Sri Lanka lifted a 12-hour nationwide curfew on Saturday, easing tough sanctions as new Prime Minister Ranil Wickremesinghe tried to form a government after nine people were killed in clashes with opposition groups.
Proponents of her case have been working to make the actual transcript of this statement available online. Proponents of her case have been working to make the actual transcript of this statement available online.
More than 300 people were injured in the initial clashes and retaliation against government figures.
The government lifted the curfew from 6am to 6pm on Saturday (0030 GMT) The 24-hour curfew imposed on Monday was lifted for a few hours on Thursday and Friday to allow the purchase of essential supplies.
Rajapaksa resigned after violence erupted on Monday, leaving his younger brother Gotabaya Rajapaksa to rule as president.

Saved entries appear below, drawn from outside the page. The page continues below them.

(** *** Reset methods *)

(** C2: on a built tree hardReset, softReset and countReset are the same
    operation: each runs the CntRst command once, which logs a write of 1
    and a write of 0 to bit 2 of the register at 0x04, leaves that bit
    cleared, changes no other bit of any register and so the value of no
    other field. *)
Theorem resets_pulse_CntRst n ds (serial : list (option Serial))
    (camType : list (option CamType)) (d : @Device Serial CamType)
    (hw : pr.Hw) :
  ClinkTop n ds serial camType = inr d ->
  hardReset d hw = softReset d hw /\
  softReset d hw = countReset d hw /\
  exists hw',
    countReset d hw = inr hw' /\
    hw' = pr.BaseCommand.toggle 0x04 2 1 hw /\
    pr.log hw' = pr.log hw ++ [pr.Write 0x04 2 1 1; pr.Write 0x04 2 1 0] /\
    Z.testbit (pr.mem hw' 0x04) 2 = false /\
    (forall a k, 0 <= k -> (a, k) <> (0x04, 2) ->
       Z.testbit (pr.mem hw' a) k = Z.testbit (pr.mem hw a) k) /\
    (forall f, In f (fields d) -> Field.name f <> "CntRst" ->
       pr.get (Field.byteOffset f) (Field.bitOffset f) (Field.bitWidth f) hw'
       = pr.get (Field.byteOffset f) (Field.bitOffset f) (Field.bitWidth f)
                hw).
Proof.
  intros H. split; [reflexivity | split; [reflexivity|]].
  exists (pr.BaseCommand.toggle 0x04 2 1 hw).
  split; [|split; [reflexivity | split; [apply toggle_log | split; [|split]]]].
  - build_cases serial camType H; reflexivity.
  - rewrite toggle_mem_bit by lia. reflexivity.
  - intros a k Hk Hne. rewrite toggle_mem_bit by lia.
    destruct (Z.eqb_spec a 0x04) as [-> | Ha];
      destruct (Z.leb_spec 2 k);
      destruct (Z.ltb_spec k (2 + 1)); cbn [andb]; try reflexivity.
    exfalso. apply Hne. f_equal. lia.
  - destruct (static_part _ _ _ _ _ H) as (_ & _ & _ & ->).
    intros f Hf Hname. cbv in Hf.
    repeat (destruct Hf as [<- | Hf];
            [first [ exfalso; apply Hname; reflexivity
                   | apply toggle_get_other; simpl; lia ]|]).
    contradiction.
Qed.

Severely hit by epidemics, rising oil prices and populist government tax cuts, Sri Lanka is in its worst economic crisis since independence from Great Britain in 1948.
Usable foreign reserves have dwindled, and massive inflation and fuel shortages have taken thousands of people to the streets in protest.
Five-time Prime Minister Bikram Singh was appointed to another term late on Thursday. The 73-year-old minister is expected to begin his appointment before the parliament convenes again on Tuesday.
Vikramasinghe is the only lawmaker from his United National Party who holds a seat in parliament and will rely on other parties to form a coalition government. Rajapaksa’s Sri Lankan Podujana has promised to support Peramuna Vikramasinghe.
The main opposition party has refused to support him, but several smaller parties have stated they will support the new prime minister’s policy to stabilize the economy.